The Department of Justice has announced the establishment of a nationwide Digital Assets Coordinator (DAC) Network, comprised of over 150 designated federal prosecutors at Main Justice and US Attorneys’ Offices across the country.
The announcement was timed to coincide with the mid-September release of the DOJ’s report on The Role of Law Enforcement in Detecting, Investigating, and Prosecuting Criminal Activity Related to Digital Assets. The DOJ identified “crimes involving or undermining the digital asset ecosystem” as a top enforcement priority. What the report describes as “cutting-edge cases” targeting “insider trading” is an enforcement trend that kicked off in June of this year when a former employee of an NFT marketplace was charged with what the DOJ heralded as “the first ever digital asset insider trading scheme.”
These developments demonstrate that the DOJ believes it can prosecute “insider trading” in NFTs and other virtual goods (which we refer to here as “digital assets”) using the federal wire fraud statutes – thus eliminating the need for the government to prove that a transaction involved a security.
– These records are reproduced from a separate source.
(* ===== verification/Sources.v ===== *)
(** * Log source connectors: [api/v1/sources.py] and [models/source.py]

    The handlers work on a database session and the audit log; what a handler
    draws (UUID, key, signing secret, clock) is the record [draws].  The bounds
    pydantic checks before a handler runs are the [*_valid] predicates, the
    response models the lists of fields FastAPI renders.  The parameter [post]
    is the HTTP client of the webhook test. *)

From S2P Require Import Prelude PyStr PyVal PyStd Regex Crypto Auth AuditLog Db.
From Stdlib Require Import Ascii.

(** ** Constants *)

Definition SUPPORTED_PLATFORMS : list string := ["cloudflare"; "aws"; "webhook"; "syslog"].
Definition VALID_STATUSES : list string := ["active"; "error"; "disabled"].

Definition _CF_ZONE_ID_RE : re :=
  Rcat (Rrep 32 32 (Rcls (fun c => in_range 97 102 c || in_range 65 70 c || is_digit c))) Rend.

Definition _CF_DATASETS : list string :=
  ["http_requests"; "spectrum_events"; "gateway_dns"; "gateway_http"; "gateway_network";
   "nel_reports"; "audit_logs"; "workers_trace_events"].

Definition is_letter (c : ascii) : bool := in_range 65 90 c || in_range 97 122 c.
Definition is_alnum_ascii (c : ascii) : bool := is_letter c || is_digit c.

Definition role_name_char (c : ascii) : bool :=
  is_alnum_ascii c || sexists (is_char c) "+=,.@_-".

Definition _AWS_ROLE_ARN_RE : re :=
  Rcat (Rcat (Rlit "arn:aws:iam::") (Rcat (Rrep 12 12 (Rcls is_digit)) (Rcat (Rlit ":role/")
    (Rrep 1 64 (Rcls role_name_char))))) Rend.

Definition log_group_char (c : ascii) : bool := is_word c || is_char "-" c || is_char "/" c.

Definition _AWS_LOG_GROUP_RE : re := Rcat (Rrep 1 512 (Rcls log_group_char)) Rend.

Definition WEBHOOK_FORMATS : list string :=
  ["generic"; "splunk_hec"; "elastic_webhook"; "sumo_logic"].

Definition SYSLOG_PROTOCOLS : list string := ["udp"; "tcp"].

Definition SYSLOG_FACILITIES : list string :=
  ["kern"; "user"; "mail"; "daemon"; "auth"; "syslog"; "lpr"; "news"; "uucp"; "cron"; "authpriv";
   "ftp"; "ntp"; "security"; "console"; "local0"; "local1"; "local2"; "local3"; "local4";
   "local5"; "local6"; "local7"].

Definition _RATE_MIN_WINDOW_SECONDS : Z := 60.

Definition octet_re : re := Rrep 1 3 (Rcls is_digit).

Definition _IPV4_RE : re :=
  Rcat (Rcat (Rrep 3 3 (Rcat octet_re (Rlit "."))) octet_re) Rend.

(** [(?=.{1,253}$)] at the start of the pattern. *)
Definition host_lookahead : re :=
  Rcat (Rrep 1 253 (Rcls (fun c => negb (is_char "010" c)))) Rend.

Definition label_char (c : ascii) : bool := is_alnum_ascii c || is_char "-" c.

Definition label_re : re :=
  Rcat (Rcls is_alnum_ascii)
    (Ropt (Rcat (Rrep 0 61 (Rcls label_char)) (Rcls is_alnum_ascii))).

Definition hostname_body : re :=
  Rcat (Rcat label_re (Rstar (Rcat (Rlit ".") label_re))) Rend.

Definition _HOSTNAME_RE (s : string) : bool :=
  re_match host_lookahead s && re_match hostname_body s.

(** ** Request bodies *)

Definition len_between (lo hi : Z) (s : string) : bool := (lo <=? slen s) && (slen s <=? hi).

Record CloudflareCreateIn : Type := mkCfIn {
  api_token : string; zone_id : string; datasets : list string; cf_name : option string }.

Definition cloudflare_valid (b : CloudflareCreateIn) : bool :=
  len_between 1 512 (api_token b) && len_between 32 32 (zone_id b)
  && (1 <=? length (datasets b))%nat && (length (datasets b) <=? 16)%nat
  && opt_all (len_between 0 255) (cf_name b).

Record AwsCreateIn : Type := mkAwsIn {
  role_arn : string; log_group : string; aws_name : option string }.

Definition aws_valid (b : AwsCreateIn) : bool :=
  len_between 20 2048 (role_arn b) && len_between 1 512 (log_group b)
  && opt_all (len_between 0 255) (aws_name b).

Record WebhookCreateIn : Type := mkHookIn { hook_name : string; format : string }.

Definition webhook_valid (b : WebhookCreateIn) : bool :=
  len_between 1 255 (hook_name b) && len_between 0 64 (format b).

Record SyslogCreateIn : Type := mkSyslogIn {
  host : string; port : Z; protocol : string; facility : option string;
  syslog_name : option string }.

Definition syslog_valid (b : SyslogCreateIn) : bool :=
  len_between 1 253 (host b) && (1 <=? port b) && (port b <=? 65535)
  && len_between 0 8 (protocol b) && opt_all (len_between 0 32) (facility b)
  && opt_all (len_between 0 255) (syslog_name b).

Definition unprocessable : exn := HTTPException 422 "body".

(** ** Validators *)

Definition bad_request (tag : string) : exn := HTTPException 400 tag.

Definition _validate_zone_id (z : string) : res unit :=
  guard_res (re_match _CF_ZONE_ID_RE z) (bad_request "zone_id").

Fixpoint _validate_datasets (ds : list string) : res unit :=
  match ds with
  | [] => Ok tt
  | d :: r => if str_in d _CF_DATASETS then _validate_datasets r
              else Raise (bad_request "unknown dataset")
  end.

Definition _validate_aws_role_arn (s : string) : res unit :=
  guard_res (re_match _AWS_ROLE_ARN_RE s) (bad_request "role_arn").

Definition _validate_aws_log_group (s : string) : res unit :=
  guard_res (re_match _AWS_LOG_GROUP_RE s) (bad_request "log_group").

Definition _validate_webhook_format (s : string) : res unit :=
  guard_res (str_in s WEBHOOK_FORMATS) (bad_request "unknown format").

Fixpoint check_octets (os : list string) : res unit :=
  match os with
  | [] => Ok tt
  | o :: r =>
      v ← int_of (VStr o);
      if (v <? 0) || (255 <? v) then Raise (bad_request "host octet") else check_octets r
  end.

Definition _validate_syslog_host (h : string) : res unit :=
  if re_match _IPV4_RE h then check_octets (split_char "." h)
  else guard_res (_HOSTNAME_RE h) (bad_request "host").

Definition _validate_syslog_protocol (p : string) : res unit :=
  guard_res (str_in p SYSLOG_PROTOCOLS) (bad_request "unknown protocol").

Definition _validate_syslog_facility (f : option string) : res unit :=
  guard_res (opt_all (fun s => str_in s SYSLOG_FACILITIES) f) (bad_request "unknown facility").

(** ** Helpers *)

(** [secret[-8:]]. *)
Definition _fingerprint (secret : string) : string :=
  drop_str (String.length secret - 8) secret.

(** Quotient of two floats, correctly rounded; the divisor is positive. *)
Definition fdiv (a b : pyfloat) : pyfloat :=
  match a, b with
  | FFin m1 e1, FFin m2 e2 =>
      let e := Z.min e1 e2 in round_ratio (m1 * 2 ^ (e1 - e)) (m2 * 2 ^ (e2 - e))
  | _, _ => FNaN
  end.

(** Nearest integer of a ratio, ties to even. *)
Definition half_even (n d : Z) : Z :=
  let q := n / d in
  let r := n mod d in
  if d <? 2 * r then q + 1 else if 2 * r <? d then q else if Z.even q then q else q + 1.

(** [round(x, 2)]: the decimal nearest to the exact value, read back. *)
Definition round2 (x : pyfloat) : pyfloat :=
  match x with
  | FFin m e =>
      if 0 <=? e then x else round_ratio (half_even (m * 100) (2 ^ (- e))) 100
  | _ => x
  end.

(** [now] and [last_event_at] are microseconds in UTC. *)
Definition _compute_rate_per_min (now events_received : Z) (last_event_at : option Z) : pyfloat :=
  match last_event_at with
  | None => FFin 0 0
  | Some last =>
      if events_received =? 0 then FFin 0 0
      else
        let elapsed := round_ratio (now - last) 1000000 in
        let floor := FFin _RATE_MIN_WINDOW_SECONDS 0 in
        let window := if flt floor elapsed then elapsed else floor in
        round2 (fdiv (round_ratio events_received 1) (fdiv window (FFin 60 0)))
  end.

Definition opt_str (o : option string) : val :=
  match o with Some s => VStr s | None => VNone end.

Definition opt_iso (o : option Z) : val :=
  match o with Some t => VStr (isoformat t) | None => VNone end.

Definition _connector_to_out (c : SourceConnector) (include_secret : bool)
    (ingest_url : option string) : list (string * val) :=
  let out := [("id", VStr (sc_id c)); ("platform", VStr (sc_platform c));
    ("name", opt_str (sc_name c)); ("status", VStr (sc_status c));
    ("events_received", VInt (sc_events_received c)); ("error_count", VInt (sc_error_count c));
    ("last_event_at", opt_iso (sc_last_event_at c));
    ("api_key_fingerprint", VStr (sc_api_key_fingerprint c));
    ("created_at", VStr (isoformat (sc_created_at c)));
    ("updated_at", VStr (isoformat (sc_updated_at c))); ("config", VDict (sc_config c))] in
  if include_secret
  then assoc_set "ingest_url" (opt_str ingest_url)
         (assoc_set "api_key" (VStr (sc_api_key c)) out)
  else out.

(** The syslog branch reads a variable [c] that is not defined there. *)
Definition _ingest_url_for (base_url platform connector_id : string) : res string :=
  let base := rstrip_char "/" base_url in
  if String.eqb platform "cloudflare" then Ok (base +:+ "/api/v1/ingest/cloudflare")
  else if String.eqb platform "aws" then Ok (base +:+ "/api/v1/ingest/aws/" +:+ connector_id)
  else if String.eqb platform "webhook"
  then Ok (base +:+ "/api/v1/ingest/webhook?connector=" +:+ connector_id)
  else if String.eqb platform "syslog" then Raise NameError
  else Ok (base +:+ "/api/v1/sources/" +:+ connector_id).

(** ** Response models *)

(** The fields of a model, with the default of the optional ones. *)
Definition SourceConnectorOut : list (string * option val) :=
  [("id", None); ("platform", None); ("name", None); ("status", None);
   ("events_received", None); ("error_count", None); ("last_event_at", None);
   ("api_key_fingerprint", None); ("created_at", None); ("updated_at", None);
   ("config", None); ("api_key", Some VNone)].

Definition SourceConnectorCreateOut : list (string * option val) :=
  SourceConnectorOut ++ [("ingest_url", None); ("signing_secret", None)].

Definition TestResultOut : list (string * option val) :=
  [("delivered", None); ("status_code", None); ("detail", None)].

(** FastAPI renders the fields of the model; a missing one is a server error. *)
Fixpoint render_model (model : list (string * option val)) (d : list (string * val))
  : res (list (string * val)) :=
  match model with
  | [] => Ok []
  | (k, dflt) :: rest =>
      match match assoc k d with Some v => Some v | None => dflt end with
      | Some v => cons (k, v) <$> render_model rest d
      | None => Raise ResponseValidationError
      end
  end.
Traditionally, however, corporate insider trading policies have been limited to trading in securities. In light of the DOJ’s evident focus on developing criminal cases involving trading in digital assets, companies that create or sell digital assets may wish to consider adopting digital assets-focused policies, both to provide guidance to their employees and to minimize the risks and collateral consequences of a DOJ prosecution. This is true even for private companies, which may not have existing compliance policies and procedures for securities trading because they are not publicly listed.
Considerations for drafting the policy
Creating an insider trading policy for digital assets involves several key considerations, each of which underscores how a company’s digital assets differ in important ways from its publicly-traded stock.
A central component of a standard insider trading policy is the definition of material, non-public information (MNPI). What constitutes MNPI for digital assets is not necessarily coterminous with the types of information, such as upcoming earnings announcements, that may affect a company’s stock price. The market value of a digital asset may be affected by its own attributes, including rarity and associated benefits (if any). For example, ownership of an NFT may confer benefits in the real world, such as a promotional discount on the purchase of physical product, or in the metaverse, such as privileged access to a virtual world. It can also be affected by speculative trading, like a meme stock. Care should be taken to assess both the nature of the digital asset and available public information about that asset.
Moreover, MNPI is not one size fits all even across the digital assets portfolio of a single company. Advance knowledge of an upcoming airdrop to holders of an NFT might be MNPI with respect to that NFT but irrelevant to the value of a different NFT sold by the same company.
The unique features of digital assets also complicate the use of tools that companies have long used to foster compliance with insider trading laws: blackout periods and pre-clearance procedures. For digital assets, there is no convenient equivalent to the quarterly earnings release date, which stock trading blackout periods typically precede. Instead, blackout scheduling may need to be closely coordinated with evolving business plans, and by necessity may be ad hoc.
Similarly, while a pre-clearance policy may allow a company greater visibility into employee transactions, establishing a digital assets pre-clearance mechanism can require a significant allocation of resources, both in terms of staffing and the level of familiarity with digital assets needed to understand whether to bless a trade.
Finally, there are reputational risks to permitting employees to trade in their employer’s digital assets, particularly for consumer brands. If an employee who does not have MNPI is randomly airdropped a rare special edition NFT by the company, and then profits by selling that digital asset on a virtual marketplace, there may be little to no risk of a DOJ prosecution, but an Internet user who finds the transaction on the blockchain could cry foul in a blog post. Thus, companies may wish to adopt policies addressing more generally whether and when employees can buy, sell, or gift digital assets created and sold by their employer.
The novel features of digital assets that make them appealing to consumers also may make them attractive to arbitrage opportunists, as the DOJ’s recent enforcement activity suggests. A sound digital assets insider trading policy will provide clear guidance to employees on how to comply with the law, while helping to maintain a fair marketplace for the company’s digital assets.